Cis-cleavage analysis of various SOFA-δ ribozymes. (A and C) Schematic representation of the HBV and HCV target substrates, respectively. For these experiments, the sequence of the P1 stem is identical at each site, but the biosensor sequences are different (see the legend on the left of the Figure). (B) Autoradiogram of the cleavage assays of the 1190 nt HBV-derived target by SOFA-ribozymes cleaving at either position 398 or 993. Lane 1 is the control performed in the absence of ribozyme. Lane 2 is the reaction performed in the presence of the original δRz that cleaves at both sites (positions 398 and 993).
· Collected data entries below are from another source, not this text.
(** [has_action_items] reads and decides; when it says yes, the
    materializer does not take its empty-input exit. *)
Lemma has_action_items_run actionItems w :
  exists b,
    has_action_items env actionItems w = (inr b, w)
    /\ (b = true -> forall w', no_action_items actionItems w' = (inr false, w')).
Proof.
  unfold has_action_items, no_action_items. unfold_monad.
  destruct (truthy actionItems) eqn:Ht; simpl.
  - destruct (get_prop_defined actionItems K_length) as [len Hl].
    { destruct actionItems; simpl in *; congruence. }
    rewrite Hl. exists (gt_zero env len). split; [reflexivity|].
    intros Hg w'. f_equal. f_equal.
    destruct len; simpl in *; try reflexivity.
    destruct (Z.eqb_spec n 0); [subst; discriminate|reflexivity].
  - exists false. split; [reflexivity|discriminate].
Qed.

Lemma js_map_task_fields_pure v :
  pure_js (js_map v (task_fields env meetingId projectId)).
Proof. apply pure_js_js_map. intros item. apply task_fields_pure. Qed.

(** The materializer past its empty-input exit. *)
Lemma createTasksFromActionItems_run actionItems w :
  isAirtableConfigured env = true ->
  no_action_items actionItems w = (inr false, w) ->
  createTasksFromActionItems env actionItems meetingId projectId w =
  match js_map actionItems (task_fields env meetingId projectId) w with
  | (inl _, _) =>
      (inl (AppError "Failed to create tasks from action items" 500), w)
  | (inr records, _) =>
      match tasks_create_rejected env records with
      | Some _ =>
          (inl (AppError "Failed to create tasks from action items" 500),
           traced w [E_tasks_create records])
      | None =>
          (inr (List.map formatTaskRecord (created_records w records)),
           with_tasks w records)
      end
  end.
Proof.
  intros Hc Hn.
  unfold createTasksFromActionItems, try_catch, bind, throw_if.
  rewrite Hc. change (negb true) with false. unfold ret at 1. cbv beta iota.
  rewrite Hn. cbv beta iota. rewrite getTable_run.
  unfold isAirtableConfigured in Hc. rewrite Hc.
  destruct (js_map_task_fields_pure actionItems w) as (r & -> & Hr).
  destruct r as [e|records]; [reflexivity|].
  unfold tasks_create, bind, emit, ret, throw.
  destruct (tasks_create_rejected env records); reflexivity.
Qed.

(** The batch that is accepted: the world after, and the value returned. *)
Lemma createTasksFromActionItems_accepted item items records w :
  isAirtableConfigured env = true ->
  mapM (task_fields env meetingId projectId) (item :: items) w = (inr records, w) ->
  tasks_create_rejected env records = None ->
  createTasksFromActionItems env (VArr (item :: items)) meetingId projectId w =
  (inr (List.map formatTaskRecord (created_records w records)),
   with_tasks w records).
Proof.
  intros Hc Hm Ha.
  rewrite createTasksFromActionItems_run; [|exact Hc|reflexivity].
  change (js_map (VArr (item :: items)) (task_fields env meetingId projectId) w)
    with (mapM (task_fields env meetingId projectId) (item :: items) w).
  rewrite Hm, Ha. reflexivity.
Qed.

End Materializer.







(** ** The order of the calls *)

Section Order.

Context (env : Env) (meetingId : string).

Local Abbreviation all := (runs_all meetingId).
Local Abbreviation some := (runs_some meetingId).



Lemma runs_all_throw stages {A} e : all stages (@throw A e).
Proof.
  intros w. exists [], 0%nat. simpl. rewrite app_nil_r.
  repeat split; auto; try lia; try (intros []).
Qed.




(** [try { m } catch (error) { throw error }] is [m]. *)
Lemma try_rethrow {A} (m : M A) w :
  try_catch m (fun error => throw error) w = m w.
Proof. unfold try_catch, throw. destruct (m w) as [[e|a] w1]; reflexivity. Qed.







(** *** The Airtable steps *)

Lemma meetings_update_run id f w :
  meetings_update env id f w =
  match meetings_update_rejected env id f, meetings w !! id with
  | Some e, _ => (inl e, traced w [E_meetings_update id f])
  | None, None =>
      (inl (ClientError "Could not find what you are looking for" None),
       traced w [E_meetings_update id f])
  | None, Some old => (inr tt, updated w id f old)
  end.
Proof.
  unfold meetings_update, updated. unfold_monad. simpl.
  destruct (meetings_update_rejected env id f); [reflexivity|].
  destruct (meetings w !! id); reflexivity.
Qed.

Lemma meetings_update_trace id f w :
  trace (meetings_update env id f w).2 = trace w ++ [E_meetings_update id f].
Proof.
  rewrite meetings_update_run.
  destruct (meetings_update_rejected env id f); [reflexivity|].
  destruct (meetings w !! id); reflexivity.
Qed.

Lemma meetings_update_tasks id f w :
  tasks (meetings_update env id f w).2 = tasks w.
Proof.
  rewrite meetings_update_run.
  destruct (meetings_update_rejected env id f); [reflexivity|].
  destruct (meetings w !! id); reflexivity.
Qed.



End Order.

(** ** The background job *)

Lemma has_results_fields res :
  has_field (results_fields res) FIELDS.MEETINGS.TRANSCRIPT = true
  /\ has_field (results_fields res) FIELDS.MEETINGS.MOM = true
  /\ has_field (results_fields res) FIELDS.MEETINGS.SUMMARY = true
  /\ has_field (results_fields res) FIELDS.MEETINGS.ACTION_POINTS = false.
Proof. repeat split. Qed.

Lemma has_failure_fields e :
  has_field (failure_fields e) FIELDS.MEETINGS.MOM = true
  /\ has_field (failure_fields e) FIELDS.MEETINGS.TRANSCRIPT = false
  /\ has_field (failure_fields e) FIELDS.MEETINGS.SUMMARY = false
  /\ has_field (failure_fields e) FIELDS.MEETINGS.ACTION_POINTS = false.
Proof. repeat split. Qed.



Lemma stage_of_failure id e :
  stage_of (E_meetings_update id (failure_fields e)) = Marker.
Proof. reflexivity. Qed.

Section Pipeline.

Context (env : Env) (file : AudioFile) (title : string)
  (participants : list string) (meetingId projectId : string).

Local Abbreviation all := (runs_all meetingId).
Local Abbreviation some := (runs_some meetingId).



(** The job never throws: it ends where [processAIAnalysis] ended, or
    after the one update that writes the annotation. *)
Lemma upload_background_run form_participants w :
  upload_participants form_participants = participants ->
  upload_background env file title form_participants meetingId projectId w =
  match processAIAnalysis env file title participants meetingId projectId w with
  | (inr _, w1) => (inr tt, w1)
  | (inl e, w1) =>
      (inr tt, (meetings_update env meetingId (failure_fields e) w1).2)
  end.
Proof.
  intros H. unfold upload_background. rewrite H. unfold try_catch at 1.
  destruct (processAIAnalysis _ _ _ _ _ _ w) as [[e|[]] w1]; [|reflexivity].
  unfold try_catch, ret.
  destruct (meetings_update env meetingId (failure_fields e) w1) as [[e'|[]] w2];
    reflexivity.
Qed.

(** *** What the four stages leave behind: the tables as they were, and
    calls to OpenAI only *)

Lemma ai_frame_one {A} (m : M A) :
  (forall w,
     (exists e, m w = (inl e, w))
     \/ (exists r e, m w = (r, traced w [e]) /\ ai_call e = true)) ->
  ai_frame m.
Proof.
  intros H w. destruct (H w) as [[e ->]|(r & e & -> & He)]; simpl.
  - exists []. now rewrite traced_nil.
  - exists [e]. simpl. now rewrite He.
Qed.

Lemma ai_frame_ret {A} (a : A) : ai_frame (ret a).
Proof. intros w. exists []. simpl. now rewrite traced_nil. Qed.

Lemma ai_frame_bind {A B} (m : M A) (k : A -> M B) :
  ai_frame m -> (forall a, ai_frame (k a)) -> ai_frame (bind m k).
Proof.
  intros Hm Hk w. unfold bind. destruct (Hm w) as (es1 & H1 & A1).
  destruct (m w) as [[e|a] w1]; simpl in H1; subst w1; [eauto|].
  destruct (Hk a (traced w es1)) as (es2 & H2 & A2).
  exists (es1 ++ es2). rewrite H2, traced_app. split; [reflexivity|].
  rewrite forallb_app. now rewrite A1, A2.
Qed.

Lemma transcribeAudio_frame : ai_frame (transcribeAudio env file).
Proof.
  apply ai_frame_one. intros w. rewrite transcribeAudio_run.
  destruct (isOpenAIConfigured env); [right|left; eauto].
  destruct (transcriptions_create env file); do 2 eexists; repeat split.
Qed.

Lemma generateMOM_frame transcript :
  ai_frame (generateMOM env transcript title participants).
Proof.
  apply ai_frame_one. intros w. rewrite generateMOM_run. cbv zeta.
  destruct (isOpenAIConfigured env); [right|left; eauto].
  destruct (chat_completions_create env _) as [|[|]];
    do 2 eexists; repeat split.
Qed.

Lemma extractActionItems_frame txt context :
  ai_frame (extractActionItems env txt context).
Proof.
  apply ai_frame_one. intros w. rewrite extractActionItems_run.
  cbv zeta.
  destruct (isOpenAIConfigured env); [right|left; eauto].
  destruct (chat_completions_create env _) as [|choices];
    [do 2 eexists; repeat split|].
  destruct (parsed_items_pure env choices
              (traced w [E_chat (extract_request txt context)])) as (r & -> & _).
  destruct r; do 2 eexists; repeat split.
Qed.

Lemma generateEmailSummary_frame minutes actionItems :
  ai_frame (generateEmailSummary env minutes actionItems).
Proof.
  apply ai_frame_one. intros w. rewrite generateEmailSummary_run.
  destruct (isOpenAIConfigured env); [|left; eauto].
  destruct (action_items_text_pure env (or_empty_array actionItems) w)
    as (r & -> & _).
  destruct r as [|t]; [left; eauto|right]. cbv zeta.
  destruct (chat_completions_create env _) as [|[|]];
    do 2 eexists; repeat split.
Qed.

Lemma processCompleteeMeeting_frame :
  ai_frame (processCompleteeMeeting env file title participants).
Proof.
  intros w. unfold processCompleteeMeeting. rewrite try_rethrow. revert w.
  apply ai_frame_bind; [apply transcribeAudio_frame|intros tr].
  apply ai_frame_bind; [apply generateMOM_frame|intros minutes].
  apply ai_frame_bind; [apply extractActionItems_frame|intros items].
  apply ai_frame_bind; [apply generateEmailSummary_frame|intros summary].
  apply ai_frame_ret.
Qed.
Lanes 3 and 4 are the reactions performed with the SOFA⁺-δRz-398 and −993 ribozymes, respectively. Finally, lane 5 is the reaction performed in the presence of both the SOFA⁺-δRz-398 and -993. The reactions were performed at 37°C for 3 h. (D) Autoradiogram of the cleavage assays of a 1422 nt HCV-derived target by SOFA-δ ribozymes cleaving at either position 224 or 302 of the IRES. Lane 1 is the control performed in the absence of ribozyme. Lane 2 is the reaction performed in the presence of the original δRz that cleaves at both sites (positions 224 and 302). Lanes 3 and 4 are the reactions performed with the SOFA⁺-δRz-224 and -302 ribozymes, respectively. Finally, lane 5 is the reaction performed in the presence of both the SOFA⁺-δRz-224 and -302. The reactions were performed at 37°C for 3 h. All of the target site sequences of these substrates are presented in Supplementary Figure 1. The expected cleavage fragments are shown with their corresponding sizes in nt.